Yet British Law commissions recommend that vehicle users should not face regulatory sanctions if something goes wrong. In America we’ve seen what removing regulatory sanctions from the ownership and use of firearms has brought us. This is not a Monty Python sketch, it’s serious business and it opens a crack in the door that tends to un-regulate human responsibility.
Self-driving automobiles are coming, there’s no doubt of that. And it will be a good thing when they do. But the development and refinement of those systems is the business of the auto makers. Personally, I’m against having these unperfected systems available today to the public in ‘beta’ development. We are not Tesla’s proving grounds.
We have not yet seen a Tesla at 100mph run a traffic light and cut a school bus in half with 35 children on board. Personal immunity from a wide range of motoring offences, including dangerous driving, speeding and jumping red lights, is not going to prevent that from happening.
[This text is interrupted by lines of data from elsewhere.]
(** The alternative [\s+$] under the [m] flag, at the start of [s]: the
    longest run of white space that ends the input or stands before a
    line terminator (the greedy [\s+] gives characters back until [$]
    holds). *)
Fixpoint match_ws_eol (s : jsstring) : option nat :=
  match s with
  | c :: r =>
      if isWhiteSpace c then
        match match_ws_eol r with
        | Some k => Some (S k)
        | None =>
            match r with
            | [] => Some 1%nat
            | d :: _ => if isLineTerminator d then Some 1%nat else None
            end
        end
      else None
  | [] => None
  end.

(** [s.replace(/^\s+|\s+$/gm, '')].  [lineStart] says whether [^] holds
    at the current position (the start of the input, or behind a line
    terminator); there the first alternative takes the whole run of
    white space, elsewhere only the second alternative can match.
    [skip] is as in [replaceAll]. *)
Fixpoint trimLines (lineStart : bool) (skip : nat) (s : jsstring) {struct s}
  : jsstring :=
  match s with
  | [] => []
  | c :: r =>
      match skip with
      | S k => trimLines (isLineTerminator c) k r
      | O =>
          match (if lineStart then match_ws s else match_ws_eol s) with
          | Some (S k) => trimLines (isLineTerminator c) k r
          | _ => c :: trimLines (isLineTerminator c) O r
          end
      end
  end.

(** "Apply pretty printing": [htmlSource.replace(/></g, '>\n<')
    .replace(/^\s+|\s+$/gm, '')]. *)
Definition prettyPrintStage (htmlSource : jsstring) : jsstring :=
  trimLines true 0
    (replaceAll match_tag_boundary (lit ">" ++ [10%N] ++ lit "<") 0 htmlSource).

(** Truthiness of an optional boolean property. *)
Definition isTrue (v : option bool) : bool :=
  match v with
  | Some true => true
  | _ => false
  end.

(** The string stages of [handle], from "Remove comments if not included"
    to "Apply pretty printing". *)
Definition filterSource (finalParams : Params) (htmlSource : jsstring)
  : jsstring :=
  let h1 :=
    if negb (isTrue (includeComments finalParams))
    then stripComments htmlSource else htmlSource in
  let h2 := if isTrue (compress finalParams) then compressStage h1 else h1 in
  if isTrue (prettyPrint finalParams) && negb (isTrue (compress finalParams))
  then prettyPrintStage h2 else h2.

(** What [handle] asks of the page: its serialization, the removal of the
    elements a selector matches, and the outer markup of all or of the
    first element a selector matches.  [None] is a call that throws (a
    selector that does not parse; for [outerHTML], no matching element);
    a removal that throws leaves the page as it is. *)
Class Browser := {
  dom : Type;
  pageContent : dom -> jsstring;
  removeAll : jsstring -> dom -> option dom;
  outerHTMLAll : jsstring -> dom -> option (list jsstring);
  outerHTML : jsstring -> dom -> option jsstring
}.

(** The loop over [finalParams.excludeTags]; an exception is ignored. *)
Definition removeTags `{Browser} (tags : list jsstring) (d : dom) : dom :=
  fold_left
    (fun d tag => match removeAll tag d with Some d' => d' | None => d end)
    tags d.

(** [`<!-- Selector "${selector}" not found -->`] *)
Definition selectorNotFound (sel : jsstring) : jsstring :=
  lit "<!-- Selector " ++ [34%N] ++ sel ++ [34%N] ++ lit " not found -->".

(** "Apply selector filter or head/body extraction". *)
Definition selectRegion `{Browser} (finalParams : Params) (d : dom)
    (htmlSource : jsstring) : jsstring :=
  match selector finalParams with
  | Some (c :: sel) =>
      match outerHTMLAll (c :: sel) d with
      | Some els => or_else (join [10%N] els) (selectorNotFound (c :: sel))
      | None => selectorNotFound (c :: sel)
      end
  | _ =>
      if isTrue (headOnly finalParams) then
        match outerHTML (lit "head") d with
        | Some h => h
        | None => lit "<!-- No <head> section found -->"
        end
      else if isTrue (bodyOnly finalParams) then
        match outerHTML (lit "body") d with
        | Some b => b
        | None => lit "<!-- No <body> section found -->"
        end
      else htmlSource
  end.

(** [handle]: the page it leaves behind and the response it returns. *)
Definition handle `{Browser} (params : Params) (d : dom)
  : dom * HtmlSourceResponse :=
  let finalParams := applyPreset params in
  let d1 :=
    match excludeTags finalParams with
    | Some (t :: tags) => removeTags (t :: tags) d
    | _ => d
    end in
  let htmlSource := selectRegion finalParams d1 (pageContent d1) in
  (d1, paginate (filterSource finalParams htmlSource)
         (offset finalParams) (maxLength finalParams)).

(** *** Vocabulary of the properties

    [nonWhite s]: the characters of [s] that are not white space, in
    order.  [noStraddle y]: no [-->] can start in a text that does not
    hold one and end in [y] put behind it. *)

Definition nonWhite (s : jsstring) : jsstring :=
  filter (fun c => negb (isWhiteSpace c)) s.

Definition noStraddle (y : jsstring) : bool :=
  match y with
  | [] => true
  | c :: r =>
      negb (c =? 62)%N
      && negb ((c =? 45)%N
               && match r with d :: _ => (d =? 62)%N | [] => false end)
  end.

(** [s] with a line feed put between every [>] and the [<] that follows
    it directly. *)
Fixpoint breakTags (s : jsstring) : jsstring :=
  match s with
  | [] => []
  | c :: r =>
      if (c =? 62)%N && match r with d :: _ => (d =? 60)%N | [] => false end
      then c :: 10%N :: breakTags r
      else c :: breakTags r
  end.

(** A page in which no selector matches an element; its state is its
    serialization. *)
Definition barePage : Browser :=
  {| dom := jsstring;
     pageContent := fun d => d;
     removeAll := fun _ d => Some d;
     outerHTMLAll := fun _ _ => Some [];
     outerHTML := fun _ _ => None |}.

End Pipeline.

(** ** Vocabulary for the properties of [browser_get_request_info] *)

Module RequestShapes.

Import Network.

(** A request of resource type [document]. *)
Definition isDocument (r : Request) : bool :=
  str_eqb (resourceType r) (lit "document").

(** The cookie's domain without one leading dot. *)
Definition bareDomain (cookie : Cookie) : jsstring :=
  if startsWith (domain cookie) (lit ".") then tl (domain cookie)
  else domain cookie.
(** * WhatsApp lead dashboard (front end): the lead page, the visit booking
      modal and the analytics insights, embedded from the TypeScript sources;
      with them the sales coach panel, the API client, the dashboard page and
      the team page.

    The pages are React components; what is embedded here is their logic:
    the event handlers and data fetchers, as functions over the component
    state, with the calls they make (network requests, console output, the
    [onSuccess] callback) recorded in a trace.

    - JavaScript values are a tagged union [JSValue]; what [JSON.parse]
      returns is such a value, and numbers are IEEE binary64 floats.
    - Strings are sequences of UTF-16 code units.
    - Expressions that may throw live in [result]; statements live in the
      monad [M], whose completions are normal, [return] or [throw], as in
      the language. [try]/[catch]/[finally] are combinators of [M].
    - What the JavaScript runtime decides (how a date string is read, how a
      number prints, the text of the errors the engine raises) is a
      [Runtime] record that the functions take as a parameter.
    - What the backend answers is an argument of each fetcher: the outcome
      of the [fetch] it makes.

    The sources hold the lead page twice: [PageA] is the file whose visit
    fetcher is [loadVisitBanner], [PageB] the file with the normalizing
    [fetchMessages] and [fetchLatestVisit]. *)

From Stdlib Require Import List ZArith NArith Bool String Ascii Lia.
From Stdlib Require Import Floats Uint63 DecimalString.
Import ListNotations.

Set Implicit Arguments.
Set Warnings "-register-all".
Local Open Scope string_scope.
Local Open Scope list_scope.


(* ================================================================== *)
(** ** Strings *)

(** A JavaScript string: its UTF-16 code units. *)
Definition jsstring : Type := list N.

(** A literal of the source text. *)
Definition lit (s : string) : jsstring :=
  List.map N_of_ascii (list_ascii_of_string s).

Coercion lit : string >-> jsstring.

Fixpoint jsstring_eqb (a b : jsstring) : bool :=
  match a, b with
  | [], [] => true
  | x :: a', y :: b' => N.eqb x y && jsstring_eqb a' b'
  | _, _ => false
  end.

Definition is_empty (s : jsstring) : bool :=
  match s with [] => true | _ => false end.

(** ECMAScript WhiteSpace and LineTerminator code points, the ones
    [String.prototype.trim] removes: TAB, LF, VT, FF, CR, SP, NBSP,
    U+1680, U+2000..U+200A, LS, PS, U+202F, U+205F, U+3000 and the BOM. *)
Definition is_whitespace (c : N) : bool :=
  (N.eqb c 9 || N.eqb c 10 || N.eqb c 11 || N.eqb c 12 || N.eqb c 13
   || N.eqb c 32 || N.eqb c 160 || N.eqb c 5760
   || (N.leb 8192 c && N.leb c 8202)
   || N.eqb c 8232 || N.eqb c 8233 || N.eqb c 8239 || N.eqb c 8287
   || N.eqb c 12288 || N.eqb c 65279)%bool.

Fixpoint trimStart (s : jsstring) : jsstring :=
  match s with
  | c :: s' => if is_whitespace c then trimStart s' else s
  | [] => []
  end.

Definition trimEnd (s : jsstring) : jsstring := rev (trimStart (rev s)).

(** [s.trim()] *)
Definition trim (s : jsstring) : jsstring := trimEnd (trimStart s).

(** The decimal digits of a non-negative integer, as a template literal
    prints it. *)
Definition digits (n : N) : jsstring :=
  lit (NilEmpty.string_of_uint (N.to_uint n)).

(* ================================================================== *)
(** ** Values *)

Inductive JSValue : Type :=
| JUndefined
| JNull
| JBool (b : bool)
| JNum (n : float)
| JStr (s : jsstring)
| JArr (items : list JSValue)
| JObj (props : list (jsstring * JSValue)).

(** The length of an array or string, as a number. *)
Definition Num_of_nat (n : nat) : float :=
  PrimFloat.of_uint63 (Uint63.of_Z (Z.of_nat n)).

(** [ToBoolean]: what [!v], [v || w] and [if (v)] look at. *)
Definition ToBoolean (v : JSValue) : bool :=
  match v with
  | JUndefined | JNull => false
  | JBool b => b
  | JNum n => negb (PrimFloat.is_zero n || PrimFloat.is_nan n)
  | JStr s => negb (is_empty s)
  | JArr _ | JObj _ => true
  end.

Definition is_nullish (v : JSValue) : bool :=
  match v with JUndefined | JNull => true | _ => false end.

(** [Array.isArray(v)] *)
Definition isArray (v : JSValue) : bool :=
  match v with JArr _ => true | _ => false end.

(** [typeof v === "string"] *)
Definition is_string (v : JSValue) : bool :=
  match v with JStr _ => true | _ => false end.

(** [v === p] where [p] is a primitive (a string, a number, [null],
    [undefined], a boolean), which is every comparison the sources make:
    an array or an object is never strictly equal to a primitive. *)
Definition strict_equals (v p : JSValue) : bool :=
  match v, p with
  | JUndefined, JUndefined => true
  | JNull, JNull => true
  | JBool a, JBool b => Bool.eqb a b
  | JNum a, JNum b => PrimFloat.eqb a b
  | JStr a, JStr b => jsstring_eqb a b
  | _, _ => false
  end.

(** The first binding of a key. The objects [JSON.parse] builds have no
    duplicate keys. *)
Fixpoint lookup (k : jsstring) (props : list (jsstring * JSValue)) : JSValue :=
  match props with
  | [] => JUndefined
  | (k', v) :: rest => if jsstring_eqb k k' then v else lookup k rest
  end.

(* ================================================================== *)
(** ** Errors and expressions that may throw *)

Inductive Exn : Type :=
| UserError (message : jsstring)    (* [new Error(message)] thrown by a page *)
| FetchFailed (message : jsstring)  (* the rejection of [fetch] *)
| TypeError                         (* raised by the engine *)
| SyntaxError                       (* raised by [JSON.parse] / [res.json()] *)
| RangeError.                       (* raised by [toISOString] *)

Inductive result (A : Type) : Type :=
| Ok (a : A)
| Raise (e : Exn).

Arguments Ok {A} a.
Arguments Raise {A} e.

Definition rbind {A B} (r : result A) (k : A -> result B) : result B :=
  match r with
  | Ok a => k a
  | Raise e => Raise e
  end.

Notation "'let?' x ':=' r 'in' k" := (rbind r (fun x => k))
  (at level 10, x name, r at level 100, k at level 200).
(** * The chain message handler of avalanchego (snow/networking/handler)

    A shallow embedding of [handler.go]: the handler that sits between the
    chain router and the consensus engines.  Every method of the Go
    [handler] struct is a computation in a small state monad over [World]:
    the handler's fields, the number of clock readings so far and the
    trace of observable effects (log lines, lock operations, metric
    observations, engine calls, completion callbacks).

    Go's [defer] is written out: the deferred function is run after the
    body and the body's result is returned.

    The file has the data model, the functions of handler.go in the order
    of their dependencies, the handler and its goroutines as a transition
    system, and then the properties: message routing, engine selection,
    decoding failures, missing engines, expired messages, shutdown, the
    lock and the clock, the balance of messages.

    The default validator set of the package [validators]
    (snow/validators), with its properties, is embedded beside the handler:
    its functions pass the package variables along. *)

From Stdlib Require Import List String ZArith Bool Lia Arith Permutation.
From AAC_tactics Require Import AAC.
From AAC_tactics Require Instances.
Import ListNotations.
Import Instances.Lists.

Local Open Scope string_scope.
Local Open Scope list_scope.

(** ** Identifiers, payload bytes and time *)

Definition bytes := list Byte.byte.

(** [ids.NodeID] and [ids.ID] are fixed-size byte arrays; the handler only
    passes them around. *)
Definition NodeID := bytes.
Definition ID := bytes.

(** [time.Time] and [time.Duration], in nanoseconds.  A [Duration] is an
    [int64]. *)
Definition Time := Z.
Definition Duration := Z.

Definition minDuration : Duration := (- 2 ^ 63)%Z.
Definition maxDuration : Duration := (2 ^ 63 - 1)%Z.

Definition Time_After (t u : Time) : bool := (u <? t)%Z.

(** [t.Sub(u)]: "If the result exceeds the maximum (or minimum) value that
    can be stored in a Duration, the maximum (or minimum) duration will be
    returned." *)
Definition Time_Sub (t u : Time) : Duration :=
  if (maxDuration <? t - u)%Z then maxDuration
  else if (t - u <? minDuration)%Z then minDuration
  else (t - u)%Z.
There is, as always, a huge difference between law and justice. What is the justification for this flight of fancy on the part of the Law Commissions?
Like its close cousin "justice," justification is derived from the Latin justificare, which means "to make right." When you offer a justification, you're trying to make something right—or, perhaps, even just.
The British Law Commissions have missed that target by a mile.
Nice link-up. Johnson is always in ludicrous mode, and he certainly can't drive the ship of state. I think putting him in a Falcon 9 and sending him into orbit might be the only way forward now...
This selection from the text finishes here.